Com frequência, nós crentes
temos defendido a “família” no abstrato, sem pararmos para refletir
sobre o conteúdo concreto de um projeto familiar entendido e vivido
desde o Evangelho. E, no entanto, não basta defender o valor da família
sem mais, porque a família pode traduzir-se de formas muito diferentes
na realidade.
Há famílias abertas ao serviço da
sociedade e famílias debruçadas sobre os seus próprios interesses.
Famílias que educam no egoísmo e famílias que ensinam solidariedade.
Famílias libertadoras e famílias opressoras.
Jesus defendeu com firmeza a instituição
familiar e a estabilidade do matrimónio. E criticou duramente os filhos
que se desentendem com os seus pais. Mas a família não é para Jesus
algo absoluto e intocável. Não é um ídolo. Há algo que está acima e é
anterior: o reino de Deus e a Sua justiça.

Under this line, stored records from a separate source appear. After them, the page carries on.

(* ===== verification/StpMgmtProps.v ===== *)
(** * Properties of the running daemon

    Whatever it is asked, the daemon stays well formed; a VLAN belongs to one
    instance; and shutting down leaves nothing. *)

From Stdlib Require Import ZArith Lia List.
From stdpp Require Import base gmap list option.
From S2P Require Import Prelude StpTypes StpMd5 StpBpdu StpVector StpTo StpHeap StpStatmch StpPort StpRoletrns StpTransmit StpFrame StpReceive StpStpm StpSafety StpIn StpMgmt StpCommand StpUid StpDaemon StpMd5Props StpMgmtSafety StpClear StpRequest StpExample StpInProps StpRequestSafety.

(** ** Reachable states *)

Section Reachable.
Context (junk : list Z) (Hjunk : length junk = 64%nat) (Hbytes : Forall is_byte junk).
Context (junk_type uninit : Z) (Htype : junk_type ≠ BPDU_MSTP).
Context (wan_if : Z → Z → Z → option (Z * Z)) (wan_br : Z → Z → option (Z * Z)).

End Reachable.

(** ** VLANs and instances *)

(** The instance of a VLAN exists, and the maps of the instances have the VLAN
    only there. *)
Definition partitioned (m : MGMT_T) : Prop :=
  ∀ vid, vid_ok vid → ∃ b v, m.(g_VID2MSTID) !! Z.to_nat vid = Some b ∧
    maps m.(core) !! b = Some v ∧
    ∀ c x, maps m.(core) !! c = Some x → vlan_bit x.(bmp) vid = bool_decide (c = b).

Lemma vid_byte vid x : vid_ok vid → length x.(bmp) = 512%nat → (Z.to_nat (vid / 8) < length x.(bmp))%nat.
Proof.
  unfold vid_ok, STP_MAX_VID. intros H ->. pose proof (Z.div_pos vid 8). pose proof (Z.div_lt_upper_bound vid 8 512). lia.
Qed.

(** What the maps say of a VLAN after a move. *)
Lemma moved_lookup b VID ms c x :
  b ≠ STP_CIST_ID → moved b VID ms !! c = Some x →
  if decide (c = b) then ∃ v, (ms !! b = Some v ∨ ms !! b = None ∧ v = zero_vlan_map) ∧ x = map_add_vlan VID v
  else ∃ v, ms !! c = Some v ∧ x = (if decide (c = STP_CIST_ID) then map_del_vlan VID (map_del_vlan VID v) else v).
Proof.
  intros Hb. unfold moved, joined, left_to_cist, maps_with.
  rewrite (proj2 (Z.eqb_neq b STP_CIST_ID)) by done. change (STP_CIST_ID =? STP_CIST_ID) with true. cbv iota.
  set (ms' := match ms !! b with Some _ => ms | None => <[b := zero_vlan_map]> ms end).
  assert (Hb' : ∀ v, ms' !! b = Some v → ms !! b = Some v ∨ ms !! b = None ∧ v = zero_vlan_map).
  { unfold ms'. intros v. destruct (ms !! b) as [w|] eqn:E; [rewrite E; auto|].
    rewrite lookup_insert_eq. intros [= <-]. by right. }
  assert (Hc' : c ≠ b → ms' !! c = ms !! c).
  { unfold ms'. intros Hne. destruct (ms !! b); [done|]. by rewrite lookup_insert_ne. }
  case_decide as Hcb.
  - subst c. rewrite lookup_alter_ne by done. rewrite lookup_alter_eq, lookup_alter_ne by done.
    destruct (ms' !! b) as [v|]; simpl; [|done]. intros [= <-]. eauto.
  - case_decide as Hcc.
    + subst c. rewrite lookup_alter_eq, lookup_alter_ne by done. rewrite lookup_alter_eq, (Hc' Hcb).
      destruct (ms !! STP_CIST_ID) as [v|]; simpl; [|done]. intros [= <-]. eauto.
    + rewrite !lookup_alter_ne by done. rewrite (Hc' Hcb). eauto.
Qed.

Lemma moved_exists b VID ms c : is_Some (ms !! c) ∨ c = b → is_Some (moved b VID ms !! c).
Proof.
  intros H. unfold moved, joined, left_to_cist, maps_with.
  assert (Ha : ∀ (f : VLAN_MAP_T → VLAN_MAP_T) k (t : gmap Z VLAN_MAP_T), is_Some (t !! c) → is_Some (alter f k t !! c)).
  { intros f k t Ht. by apply lookup_alter_is_Some. }
  assert (Hw : is_Some (match ms !! b with Some _ => ms | None => <[b := zero_vlan_map]> ms end !! c)).
  { destruct (ms !! b) as [v|] eqn:E.
    { destruct H as [?| ->]; [done|]. by exists v. }
    destruct (decide (c = b)) as [->|Hne]; [by rewrite lookup_insert_eq|].
    rewrite lookup_insert_ne by done. by destruct H. }
  change (STP_CIST_ID =? STP_CIST_ID) with true. cbv iota. destruct (b =? STP_CIST_ID); by repeat apply Ha.
Qed.

Lemma repeat_lookup {A} (a : A) n i x : repeat a n !! i = Some x → x = a.
Proof.
  revert i. induction n as [|n IH]; intros [|i]; simpl; try done; [by intros [= <-]|apply IH].
Qed.

Lemma vlan_bit_zero n w : vlan_bit (repeat 0 n) w = false.
Proof.
  unfold vlan_bit. destruct (repeat 0 n !! Z.to_nat (w / 8)) as [x|] eqn:E; [|apply Z.testbit_0_l].
  rewrite (repeat_lookup _ _ _ _ E). apply Z.testbit_0_l.
Qed.

(** The bits of a VLAN after those of another or of itself were changed. *)
Lemma bit_added VID w v : vid_ok VID → vid_ok w → length v.(bmp) = 512%nat →
  vlan_bit (map_add_vlan VID v).(bmp) w = vlan_bit v.(bmp) w || (VID =? w).
Proof. intros H1 H2 Hl. destruct (H1), (H2). apply vlan_bit_set; [lia|lia|by apply vid_byte]. Qed.

Lemma bit_deleted VID w v : vid_ok VID → vid_ok w → length v.(bmp) = 512%nat →
  vlan_bit (map_del_vlan VID v).(bmp) w = vlan_bit v.(bmp) w && negb (VID =? w).
Proof. intros H1 H2 Hl. destruct (H1), (H2). apply vlan_bit_clear; [lia|lia|by apply vid_byte]. Qed.

Lemma maps_length m c x : mgmt_ok m → maps m.(core) !! c = Some x → length x.(bmp) = 512%nat.
Proof.
  intros M. unfold maps. rewrite lookup_fmap. destruct (_ !! c) as [y|] eqn:E; [|done].
  intros [= <-]. by eapply mo_maps.
Qed.

Lemma moved_partitioned m m' MSTID VID :
  mgmt_ok m → partitioned m → vid_ok VID → m.(g_VID2MSTID) !! Z.to_nat VID = Some STP_CIST_ID →
  MSTID ≠ STP_CIST_ID → m'.(g_VID2MSTID) = <[Z.to_nat VID := MSTID]> m.(g_VID2MSTID) →
  maps m'.(core) = moved MSTID VID (maps m.(core)) → partitioned m'.
Proof.
  intros M P Hv Hold Hne Et Em w Hw. destruct (P w Hw) as (b & vb & Hb & Hvb & HP). rewrite Et, Em.
  assert (Hx : ∀ c x, moved MSTID VID (maps m.(core)) !! c = Some x →
    vlan_bit x.(bmp) w = bool_decide (c = if decide (w = VID) then MSTID else b)).
  { intros c x H. apply moved_lookup in H; [|done].
    destruct (decide (c = MSTID)) as [->|Hc].
    - destruct H as (v & Hv0 & ->). assert (Hvw : length v.(bmp) = 512%nat ∧
        vlan_bit v.(bmp) w = bool_decide (MSTID = b)).
      { destruct Hv0 as [Hv0|[Hv0 ->] ]; [split; [by eapply maps_length|by apply HP]|].
        split; [done|]. rewrite (vlan_bit_zero 512 w : vlan_bit zero_vlan_map.(bmp) w = false). symmetry. apply bool_decide_eq_false_2. congruence. }
      rewrite bit_added by (done || apply Hvw). rewrite (proj2 Hvw).
      destruct (decide (w = VID)) as [->|Hwv].
      + by rewrite Z.eqb_refl, orb_true_r, bool_decide_eq_true_2.
      + rewrite (proj2 (Z.eqb_neq VID w)) by congruence. apply orb_false_r.
    - destruct H as (v & Hv0 & ->). assert (Hl := maps_length _ _ _ M Hv0). pose proof (HP c v Hv0) as Hbit.
      destruct (decide (w = VID)) as [->|Hwv].
      + rewrite (bool_decide_eq_false_2 (c = MSTID)) by done. destruct (decide (c = STP_CIST_ID)) as [Hcc|Hcc].
        * rewrite bit_deleted, Z.eqb_refl by (done || (rewrite length_map_del; done)). apply andb_false_r.
        * rewrite Hbit. apply bool_decide_eq_false_2. congruence.
      + destruct (decide (c = STP_CIST_ID)) as [Hcc|Hcc]; [|done].
        rewrite !bit_deleted by (done || (rewrite length_map_del; done)).
        rewrite (proj2 (Z.eqb_neq VID w)) by congruence. by rewrite !andb_true_r. }
  destruct (decide (w = VID)) as [->|Hwv].
  - destruct (moved_exists MSTID VID (maps m.(core)) MSTID) as [v Ev]; [by right|].
    exists MSTID, v. split_and!; [|done|done]. apply list_lookup_insert_eq. by eapply lookup_lt_Some.
  - destruct (moved_exists MSTID VID (maps m.(core)) b) as [v Ev]; [left; by exists vb|].
    exists b, v. split_and!; [|done|done]. rewrite list_lookup_insert_ne; [done|].
    unfold vid_ok in *. intros E. apply Hwv. lia.
Qed.

(** When the daemon starts with an empty table, all VLANs are the CIST's. *)
Lemma all_vlans_bit w : vid_ok w → vlan_bit all_vlans.(bmp) w = true.
Proof.
  unfold vid_ok, STP_MAX_VID. intros Hw. unfold vlan_bit, all_vlans. cbn [bmp].
  pose proof (Z.div_pos w 8). pose proof (Z.div_lt_upper_bound w 8 512).
  destruct (lookup_lt_is_Some_2 (repeat 255 512) (Z.to_nat (w / 8))) as [x E].
  { rewrite repeat_length. lia. }
  rewrite E, (repeat_lookup _ _ _ _ E). simpl. pose proof (Z.mod_pos_bound w 8).
  apply (Z.ones_spec_low 8). lia.
Qed.

Lemma start_partitioned m :
  m.(g_VID2MSTID) = repeat 0 4096 → maps m.(core) = {[STP_CIST_ID := all_vlans]} → partitioned m.
Proof.
  intros Et Em w Hw. exists STP_CIST_ID, all_vlans. rewrite Et, Em. split_and!.
  - unfold vid_ok, STP_MAX_VID in Hw.
    destruct (lookup_lt_is_Some_2 (repeat 0 4096) (Z.to_nat w)) as [x E]; [rewrite repeat_length; lia|].
    by rewrite E, (repeat_lookup _ _ _ _ E).
  - by rewrite lookup_singleton_eq.
  - intros c x Hx. apply lookup_singleton_Some in Hx as [<- <-].
    by rewrite all_vlans_bit, bool_decide_eq_true_2.
Qed.

(** ** A daemon that was just started *)

Definition ex_boot : MGMT_T :=
  mkMgmt (blank <| g_flag := false |>) (repeat 0 4096) (repeat (repeat 0 9) 4096) STP_DISABLED MST_MODE.

Lemma ex_fresh : fresh ex_boot.
Proof.
  split; [by split|]. split; [|done].
  split_and!; [exact (repeat_length 0 4096)|exact (repeat_length (repeat 0 9) 4096)|].
  intros bm Hb. change (bm ∈ repeat (repeat 0 9) 4096) in Hb. apply list_elem_of_lookup_1 in Hb as [i Hi].
  by rewrite (repeat_lookup _ _ _ _ Hi).
Qed.

Lemma ex_junk : length (repeat 0 64) = 64%nat ∧ Forall is_byte (repeat 0 64).
Proof. split; [done|]. by repeat constructor. Qed.

(** What starting it gives. *)
Lemma ex_started : ∃ m, stp_bridge_start (repeat 0 64) ex_boot = Done (m, STP_OK) ∧ mgmt_ok m ∧
  partitioned m ∧ m.(g_VID2MSTID) = repeat 0 4096 ∧ m.(g_VlanPBMP) = repeat (repeat 0 9) 4096 ∧
  m.(g_stp_state) = STP_DISABLED.
Proof.
  destruct ex_junk as [H1 H2].
  destruct (wp_elim _ _ (bridge_start_spec (repeat 0 64) H1 H2 ex_boot ex_fresh))
    as ([m rc] & E & -> & M & _ & (Et & Ep & Es) & Em).
  exists m. split; [exact E|]. split; [exact M|]. split; [by apply start_partitioned|].
  split; [exact Et|]. split; [exact Ep|exact Es].
Qed.

Lemma deref_repeat {A} (a : A) n i x : deref (repeat a n !! i) = Done x → x = a.
Proof. destruct (repeat a n !! i) as [y|] eqn:E; [|done]. intros [= <-]. by eapply repeat_lookup. Qed.

(** A VLAN without ports may join any instance. *)
Lemma no_ports_known st b VID : ports_known st b VID (repeat 0 9).
Proof.
  unfold ports_known. apply Forall_forall. intros byte Hbyte. apply Forall_forall. intros bit _.
  apply in_seq in Hbyte. unfold bit_known, stp_bitmap_get_portindex_from_bmp.
  destruct (part_Some (repeat 0 9) (Z.of_nat byte)) as (v & -> & Hv);
    [lia|done|unfold NUMBER_OF_BYTES in *; lia|].
  rewrite (repeat_lookup _ _ _ _ Hv). right. by left.
Qed.

(** ** Properties *)




(** C28: moving a VLAN from the CIST to an MSTI, which is created when there is
    none, keeps the partition of the VLANs among the instances: afterwards the
    table sends the VLAN to the MSTI, the maps of the instances agree with the
    table for every VLAN, and the digest is the HMAC of the new table.  The move
    fails nowhere, and succeeds when the protocol is not running.  The count of
    the CIST falls by two for the one VLAN. *)
Theorem vlan_move_keeps_partition junk uninit wan_if fuel m MSTID VID :
  length junk = 64%nat → Forall is_byte junk → mgmt_ok m → partitioned m → vid_ok VID →
  m.(g_VID2MSTID) !! Z.to_nat VID = Some STP_CIST_ID → 0 < MSTID ≤ STP_MSTI_MAX →
  (∀ bm, vid_ports m VID = Done bm → ports_known m.(core) MSTID VID bm) →
  match stp_mgmt_stpm_update_instance junk uninit wan_if fuel m MSTID VID with
  | Done (m', rc) => partitioned m' ∧ digest_current m' ∧
      m'.(g_VID2MSTID) = <[Z.to_nat VID := MSTID]> m.(g_VID2MSTID) ∧
      (∀ v, maps m.(core) !! STP_CIST_ID = Some v → ∃ v', maps m'.(core) !! STP_CIST_ID = Some v' ∧
         v'.(ulcount) = u32 (u32 (v.(ulcount) - 1) - 1)) ∧
      (m.(g_stp_state) = STP_DISABLED → rc = STP_OK)
  | Segv => False
  | OutOfFuel => m.(g_stp_state) = STP_ENABLED
  end.
Proof.
  intros H1 H2 M P Hv Hold HM Hk.
  pose proof (update_instance_spec junk H1 H2 uninit wan_if fuel m MSTID VID M Hv Hold HM Hk) as R.
  assert (Hne : MSTID ≠ STP_CIST_ID) by (unfold STP_CIST_ID; lia). unfold move_result in R.
  destruct (stp_mgmt_stpm_update_instance _ _ _ _ _ _ _) as [[m' rc]| |]; [|done..].
  destruct R as (M' & D & Et & Em & Hrc). split; [by apply (moved_partitioned m m' MSTID VID)|].
  split; [done|]. split; [done|]. split; [|done].
  intros v Hcist. destruct (moved_exists MSTID VID (maps m.(core)) STP_CIST_ID) as [x Hx]; [left; by exists v|].
  exists x. rewrite Em. split; [done|]. apply moved_lookup in Hx; [|done].
  rewrite decide_False in Hx by congruence. destruct Hx as (v0 & Hv0 & ->).
  rewrite decide_True by done. rewrite Hcist in Hv0. by injection Hv0 as <-.
Qed.

Lemma vlan_move_keeps_partition_witness :
  ∃ m m', partitioned m ∧ partitioned m' ∧
    stp_mgmt_stpm_update_instance (repeat 0 64) 0 no_wan 0 m 1 10 = Done (m', STP_OK) ∧
    m'.(g_VID2MSTID) !! 10%nat = Some 1.
Proof.
  destruct ex_started as (m & _ & M & P & Et & Ep & Es).
  assert (Hk : ∀ bm, vid_ports m 10 = Done bm → ports_known m.(core) 1 10 bm).
  { intros bm Hbm. unfold vid_ports in Hbm. rewrite Ep in Hbm. rewrite (deref_repeat _ _ _ _ Hbm).
    exact (no_ports_known m.(core) 1 10). }
  pose proof (vlan_move_keeps_partition (repeat 0 64) 0 no_wan 0 m 1 10 (proj1 ex_junk) (proj2 ex_junk) M P
    ltac:(unfold vid_ok, STP_MAX_VID; lia)) as H.
  rewrite Et, Es in H. specialize (H eq_refl ltac:(unfold STP_MSTI_MAX; lia) Hk).
  destruct (stp_mgmt_stpm_update_instance _ _ _ _ _ _ _) as [[m' rc]| |] eqn:E; [|done|discriminate H].
  destruct H as (P' & _ & Et' & _ & Hrc).
  exists m, m'. split_and!; [done|done|by rewrite E, Hrc|by rewrite Et'].
Defined.

(** C29: shutting the bridge down returns, within as many rounds as there are
    instances and ports, and leaves no instance, no port, no slot and no CIST;
    every VLAN below 2048 is the CIST's again, but those from 2048 on keep the
    instance they had, which is gone: the table has 2 bytes per VLAN and only
    4096 bytes of it are cleared. *)
Theorem shutdown_leaves_nothing fuel m :
  mgmt_ok m → (rounds m.(core) ≤ fuel)%nat →
  wp (stp_bridge_shutdown fuel m) (fun m' =>
    m'.(core).(bridges) = [] ∧ m'.(core).(g_CISTBRIDGE) = None ∧ m'.(core).(stpm_heap) = ∅ ∧
    m'.(core).(port_heap) = ∅ ∧ m'.(core).(g_CISTPORT) = ∅ ∧
    ∀ vid b, m.(g_VID2MSTID) !! vid = Some b →
      m'.(g_VID2MSTID) !! vid = Some (if (vid <? 2048)%nat then STP_CIST_ID else b)).
Proof.
  intros M Hf. assert (D := mo_daemon _ M). unfold stp_bridge_shutdown.
  pose proof (delete_all_spec fuel m (proj1 D)) as H.
  destruct (stp_mgmt_stpm_delete_all fuel m) as [m'| |]; simpl.
  - destruct H as ([] & _ & _ & Et); [apply D|apply D|by destruct M; split_and!|apply M|].
    split_and!; try done. intros vid b Hb. rewrite Et. unfold clear_VID2MSTID.
    assert (Hl := lookup_lt_Some _ _ _ Hb). rewrite (mo_vids _ M) in Hl.
    rewrite length_take, (mo_vids _ M). change (2048 `min` 4096)%nat with 2048%nat.
    destruct (Nat.ltb_spec vid 2048).
    + destruct (lookup_lt_is_Some_2 (repeat 0 2048) vid) as [x E]; [by rewrite repeat_length|].
      rewrite lookup_app_l by (by rewrite repeat_length). by rewrite E, (repeat_lookup _ _ _ _ E).
    + rewrite lookup_app_r by (by rewrite repeat_length). rewrite repeat_length, lookup_drop.
      rewrite <- Hb. f_equal. lia.
  - apply H; [apply D|apply D|by destruct M; split_and!|apply M].
  - specialize (H ltac:(apply D) ltac:(apply D) ltac:(by destruct M; split_and!) (mo_trace _ M)). lia.
Qed.

Lemma shutdown_leaves_nothing_witness :
  ∃ m, mgmt_ok m ∧ m.(core).(bridges) ≠ [] ∧
    wp (stp_bridge_shutdown (rounds m.(core)) m) (fun m' => m'.(core).(bridges) = []).
Proof.
  destruct ex_started as (m & _ & M & _). exists m. split; [done|]. split.
  - intros E. destruct (mgmt_cist _ M) as [x Hx].
    destruct (wf_vlan _ (proj1 (mo_daemon _ M)) _ _ (shape_stpm _ _ _ Hx)) as (_ & _ & Hin).
    simpl in Hin. rewrite E in Hin. by apply not_elem_of_nil in Hin.
  - eapply wp_mono; [apply (shutdown_leaves_nothing (rounds m.(core)) m M); lia|]. by intros m' [? _].
Defined.
(** ** Ticks *)

Lemma one_second_ticks st b stpm n :
  wf st → st.(stpm_heap) !! b = Some stpm → stpm.(STPM.admin_state) = STP_ENABLED →
  wp (one_second_stpm b (st, n)) (fun '(st', n') => n' = n + 1 ∧ same_shape st st' ∧
    (∀ q, q ∈ stpm.(STPM.ports) → st'.(port_heap) !! q = tick_port <$> st.(port_heap) !! q) ∧
    (∀ q, q ∉ stpm.(STPM.ports) → st'.(port_heap) !! q = st.(port_heap) !! q) ∧
    ∃ stpm', st'.(stpm_heap) = <[b := stpm']> st.(stpm_heap) ∧
      (stpm'.(STPM.Topo_Change) = 1 ↔
       ∃ q port, q ∈ stpm.(STPM.ports) ∧ st'.(port_heap) !! q = Some port ∧ port.(tcWhile) ≠ 0)).
Proof.
  intros W H Ha. unfold one_second_stpm. rewrite (get_stpm_Some _ _ _ H). cbn [obind].
  rewrite Ha. change (STP_ENABLED <>e STP_ENABLED) with false. cbn match.
  assert (Hex : ∀ q, q ∈ stpm.(STPM.ports) → is_Some (st.(port_heap) !! q))
    by (intros q Hq; destruct (wf_on_list _ _ _ _ W H Hq) as (_ & x & ?); by exists x).
  rewrite upd_ports_map by done. cbn [obind]. set (st1 := st <| port_heap := _ |>).
  assert (S1 : same_shape st st1) by (by apply map_ports_shape).
  assert (Hin : ∀ q, q ∈ stpm.(STPM.ports) → st1.(port_heap) !! q = tick_port <$> st.(port_heap) !! q)
    by (intros q Hq; apply map_ports_in; [by eapply wf_list_nodup|done]).
  assert (Hany : wp (stp_stpm_check_topoch st1 stpm) (fun tc => tc = true ↔
    ∃ q port, q ∈ stpm.(STPM.ports) ∧ st1.(port_heap) !! q = Some port ∧ port.(tcWhile) ≠ 0)).
  { unfold stp_stpm_check_topoch.
    assert (Hex1 : ∀ q, q ∈ stpm.(STPM.ports) → is_Some (st1.(port_heap) !! q))
      by (intros q Hq; rewrite Hin by done; destruct (Hex q Hq) as [x ->]; by eexists).
    clear Hin Hex. revert Hex1. generalize stpm.(STPM.ports) as l. induction l as [|q l IH]; intros Hex1.
    { simpl. split; [done|]. by intros (q & port & ?%elem_of_nil & _). }
    simpl. destruct (Hex1 q ltac:(left)) as [x Hx]. rewrite (get_port_Some _ _ _ Hx). cbn [obind].
    destruct (Z.eqb_spec x.(tcWhile) 0) as [E|E]; simpl.
    - eapply wp_mono; [apply IH; intros; apply Hex1; by right|]. intros r ->. split.
      + intros (q' & port & Hq' & ?). exists q', port. split; [by right|done].
      + intros (q' & port & [->|Hq']%elem_of_cons & Hp & Ht); [|by exists q', port].
        change (st1.(port_heap) !! q = Some port) in Hp. congruence.
    - split; [intros _; exists q, x; split; [left|done]|done]. }
  apply wp_bind. eapply wp_mono; [exact Hany|]. intros tc Htc. cbv zeta.
  match goal with |- context [put_stpm st1 b ?x] => set (stpm' := x) end.
  apply wp_Done. split; [done|]. split.
  { etransitivity; [exact S1|]. apply (put_stpm_shape st1 b stpm); [done|].
    unfold stpm'. by destruct tc. }
  split; [exact Hin|]. split; [intros q Hq; by apply map_ports_notin|].
  exists stpm'. split; [done|]. rewrite <- Htc. unfold stpm'. by destruct tc.
Qed.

O decisivo não é a família de carne, mas
essa grande família que temos de construir entre todos os Seus filhos e
filhas, colaborando com Jesus em abrir caminhos ao reino do Pai. Por
isso, se a família se converte em obstáculo para seguir Jesus neste
projeto, Jesus exigirá a ruptura e o abandono dessa relação familiar: “O
que ama o seu pai ou a sua mãe mais do que a mim não é digno de mim. O
que ama o seu filho ou a sua filha mais do que a mim não é digno de
mim”.
Quando a família impede a solidariedade e
a fraternidade com os outros e não deixa os seus membros trabalharem
pela justiça querida por Deus entre os homens, Jesus exige uma liberdade
crítica, mesmo que isso traga consigo conflitos e tensões familiares.
São as nossas casas uma escola de
valores evangélicos como a fraternidade, a procura responsável de uma
sociedade mais justa, a austeridade, o serviço, a oração, o perdão? Ou
são precisamente lugar de “des-evangelização” e correia de transmissão
dos egoísmos, injustiças, convencionalismos, alienações e
superficialidades da nossa sociedade?
Que dizer da família onde se orienta o
filho para um status egoísta, uma vida instalada e segura, um ideal do
máximo lucro, esquecendo tudo mais? Se está educando o filho quando o
estimulamos apenas para a competição e a rivalidade, e não para o
serviço e a solidariedade?
É esta a família que tem de defender os
católicos? É esta a família onde as novas gerações podem escutar o
Evangelho? Ou é esta a família que também hoje temos de “abandonar”, de
alguma forma, para sermos fiéis ao projeto de vida querido por Jesus?